Dr Graham Burns

Bsc MRCP DipMedSci FRCP(Lond) FRCP(Edin) PhD

Co-Founder of BreathTec.

Graham Burns began academic life as a mathematician before studying medicine and qualified as a doctor in 1992 and was appointed as a consultant in Respiratory Medicine and Honorary Senior Lecturer at the Royal Victoria in Infirmary and Newcastle University in 2002.  Graham’s work (prior to the COVID pandemic) was principally in COPD and asthma, including the highly specialised area of severe asthma.  He has held a number of national advisory roles, previously with the Department of Health and now with NHS England, including leading on the Early Diagnostics pathway.

At the start of the first wave of the COVID-19 pandemic he set up his hospital’s Respiratory Support (CPAP) Unit and designed the respiratory support escalation protocol, later published by the British Thoracic Society as a national guide.  He also authored national guidance on Shielding principles published by the British Thoracic Society and referenced by the Royal College of Physicians and NHS England.
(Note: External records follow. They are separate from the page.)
(* ===== verification/TimeEvent.v ===== *)
(** * Time event heap (kernel/time_event.c, time_event.h)

    A binary heap of nodes (event time, pointer to TMEVTB), numbered from 1, ordered by the
    event time relative to [min_time] modulo 2^32; every registered TMEVTB
    holds the index of its node.  The insertion and the deletions move an
    empty node up or down to the place where the new or the last node goes.

    [heap_ok] is the invariant; [evt] reads the heap as a finite map from
    registered blocks to event times, and the specifications of the operations
    are the map operations.  [signal_time], which calls the handlers, is in
    file TimeManage. *)

From Stdlib Require Import Zwf.
From S2P Require Import Prelude Data Kmonad.
Open Scope Z_scope.

Local Ltac Zify.zify_post_hook ::= Z.to_euclidean_division_equations.

Section time_event.
Context {cfg : Config}.
Implicit Types (m : TM) (b : tmid) (i : Z).

Definition PARENT (index : Z) : Z := Z.shiftr index 1.
Definition LCHILD (index : Z) : Z := Z.shiftl index 1.

(** Event time relative to [min_time]. *)
Definition evtkey m (t : Z) : Z := u32 (t - tm_min_time m).
Definition EVTTIM_LT m (t1 t2 : Z) : bool := evtkey m t1 <? evtkey m t2.
Definition EVTTIM_LE m (t1 t2 : Z) : bool := evtkey m t1 <=? evtkey m t2.

Definition set_node i (n : TMEVTN) m : TM := m <| tm_heap ::= fun h => <[i := n]> h |>.
Definition upd_tmevtb b (f : TMEVTB → TMEVTB) m : TM :=
  m <| tm_tmevtb ::= fun T => <[b := f (T b)]> T |>.

(** [TMEVT_NODE(index) = n; TMEVT_NODE(index).p_tmevtb->index = index;] *)
Definition put_node i (n : TMEVTN) m : TM :=
  upd_tmevtb (p_tmevtb n) (fun r => r <| index := i |>) (set_node i n m).

(** The loop of [tmevt_up]; [None] when [fuel] iterations are not enough. *)
Fixpoint tmevt_up_loop (fuel : nat) (index time : Z) m : option (Z * TM) :=
  match fuel with
  | O => None
  | S fuel =>
      if 1 <? index then
        let parent := PARENT index in
        if EVTTIM_LE m (ev_time (tm_heap m parent)) time then Some (index, m)
        else tmevt_up_loop fuel parent time (put_node index (tm_heap m parent) m)
      else Some (index, m)
  end.

Definition tmevt_up (index time : Z) m : option (Z * TM) :=
  tmevt_up_loop (S (Z.to_nat index)) index time m.

(** The child of [index] with the earlier event time. *)
Definition early_child index m : Z :=
  let child := LCHILD index in
  if (child + 1 <=? tm_last_index m)
     && EVTTIM_LT m (ev_time (tm_heap m (child + 1))) (ev_time (tm_heap m child))
  then child + 1 else child.

Fixpoint tmevt_down_loop (fuel : nat) (index time : Z) m : option (Z * TM) :=
  match fuel with
  | O => None
  | S fuel =>
      if LCHILD index <=? tm_last_index m then
        let child := early_child index m in
        if EVTTIM_LE m time (ev_time (tm_heap m child)) then Some (index, m)
        else tmevt_down_loop fuel child time (put_node index (tm_heap m child) m)
      else Some (index, m)
  end.

Definition tmevt_down (index time : Z) m : option (Z * TM) :=
  tmevt_down_loop (S (Z.to_nat (tm_last_index m))) index time m.

Definition tmevtb_insert (p_tmevtb : tmid) (time : Z) m : option TM :=
  let m := m <| tm_last_index ::= Z.add 1 |> in
  match tmevt_up (tm_last_index m) time m with
  | Some (index, m) => Some (put_node index (mkTMEVTN time p_tmevtb) m)
  | None => None
  end.

Definition tmevtb_delete (p_tmevtb : tmid) m : option TM :=
  let index := index (tm_tmevtb m p_tmevtb) in
  let event_time := ev_time (tm_heap m (tm_last_index m)) in
  let m := m <| tm_last_index ::= fun n => n - 1 |> in
  if tm_last_index m =? 0 then Some m
  else
    let parent := PARENT index in
    match (if (1 <? index) && EVTTIM_LT m event_time (ev_time (tm_heap m parent))
           then tmevt_up parent event_time (put_node index (tm_heap m parent) m)
           else tmevt_down index event_time m) with
    | Some (index, m) => Some (put_node index (tm_heap m (tm_last_index m + 1)) m)
    | None => None
    end.

Definition tmevtb_delete_top m : option TM :=
  let event_time := ev_time (tm_heap m (tm_last_index m)) in
  let m := m <| tm_last_index ::= fun n => n - 1 |> in
  if tm_last_index m =? 0 then Some m
  else
    match tmevt_down 1 event_time m with
    | Some (index, m) => Some (put_node index (tm_heap m (tm_last_index m + 1)) m)
    | None => None
    end.

Definition base_time m : Z :=
  if TIC_DENO =? 1 then tm_next_time m
  else u32 (tm_next_time m + (if 0 <? tm_next_subtime m then 1 else 0)).

Definition initialize_tmevt m : TM :=
  let m := m <| tm_current_time := 0 |> in
  let m := m <| tm_min_time := 0 |> in
  let m := m <| tm_next_time := u32 (tm_current_time m + TIC_NUME / TIC_DENO) |> in
  let m := m <| tm_next_subtime := TIC_NUME `mod` TIC_DENO |> in
  m <| tm_last_index := 0 |>.

Definition tmevt_lefttim (p_tmevtb : tmid) m : Z :=
  let time := ev_time (tm_heap m (index (tm_tmevtb m p_tmevtb))) in
  if EVTTIM_LE m time (tm_next_time m) then 0
  else u32 (time - base_time m).

(** *** The heap as kernel code *)

Definition on_tm (f : TM → option TM) : K () := fun s =>
  match f (tm s) with
  | Some m => RET () (upd_tm (fun _ => m) s)
  | None => UB
  end.

Definition tmevtb_enqueue (p_tmevtb : tmid) (time : Z) (cb : CBACK) (a : nat) : K () :=
  kassert (fun _ => time <=? TMAX_RELTIM) ;;;
  upd (upd_tm (upd_tmevtb p_tmevtb (fun r => r <| callback := cb |> <| arg := a |>))) ;;;
  on_tm (fun m => tmevtb_insert p_tmevtb (u32 (base_time m + time)) m).

Definition tmevtb_enqueue_evttim (p_tmevtb : tmid) (time : Z) (cb : CBACK) (a : nat) : K () :=
  upd (upd_tm (upd_tmevtb p_tmevtb (fun r => r <| callback := cb |> <| arg := a |>))) ;;;
  on_tm (tmevtb_insert p_tmevtb time).

Definition tmevtb_dequeue (p_tmevtb : tmid) : K () := on_tm (tmevtb_delete p_tmevtb).

(** ** The invariant and the abstract map *)

Definition slot m i : Prop := 1 ≤ i ≤ tm_last_index m.
Definition key m i : Z := evtkey m (ev_time (tm_heap m i)).

Record heap_ok m : Prop := {
  heap_last : 0 ≤ tm_last_index m;
  heap_index : ∀ i, slot m i → index (tm_tmevtb m (p_tmevtb (tm_heap m i))) = i;
  heap_order : ∀ i, slot m i → 2 ≤ i → key m (PARENT i) ≤ key m i }.

(** The event time a block is registered with. *)
Definition evt m b : option Z :=
  let i := index (tm_tmevtb m b) in
  if (1 <=? i) && (i <=? tm_last_index m) && bool_decide (p_tmevtb (tm_heap m i) = b)
  then Some (ev_time (tm_heap m i)) else None.

(** ** Proofs *)

Lemma PARENT_div i : PARENT i = i / 2.
Proof. unfold PARENT. by rewrite Z.shiftr_div_pow2. Qed.
Lemma LCHILD_mul i : LCHILD i = 2 * i.
Proof. unfold LCHILD. rewrite Z.shiftl_mul_pow2 by lia. lia. Qed.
Early after the first Wave of the pandemic he set up a post-COVID Assessment Clinic with MDT review including psychological as well as physical components of the condition. This model formed the basis for the subsequent National Service Specification on which he was principal advisor to NHSE. He is currently specialist advisor to NHSE Data, Analysis and Intelligence Service on resource planning for onward referral impact.


Graham’s clinical work over the past 26 years has principally been in COPD and asthma, including the highly specialised severe asthma service. Early in his consultant career he became aware of the magnitude of the psychological impact of chronic lung disease, at the time an entirely unrecognized issue. Working with Karen they established brief psychological assessment as a routine component of the COPD and asthma clinics – a practice now supported in national guidelines. For the many patients needing support, the benefits of Cognitive Behavioural Therapy appeared to be overwhelming. This impression was confirmed scientifically in their NIHR supported study (Karen’s PhD thesis). It demonstrated that CBT not only improved anxiety associated with long term lung disease but, as a consequence, reduced hospital admissions and saved money for the NHS. Since this landmark study, CBT has been recommended best practice in COPD care.


Unfortunately, a shortage of trained therapists nationally has left patients without the care they could benefit so greatly from. As an attempt to plug this gap and ensure patients get the expert care they need, Graham and Karen spent two years painstakingly translating their face-to-face CBT treatment programme into a digital format – designed to deliver everything, and more, that the original service could provide. The result is BreathTec.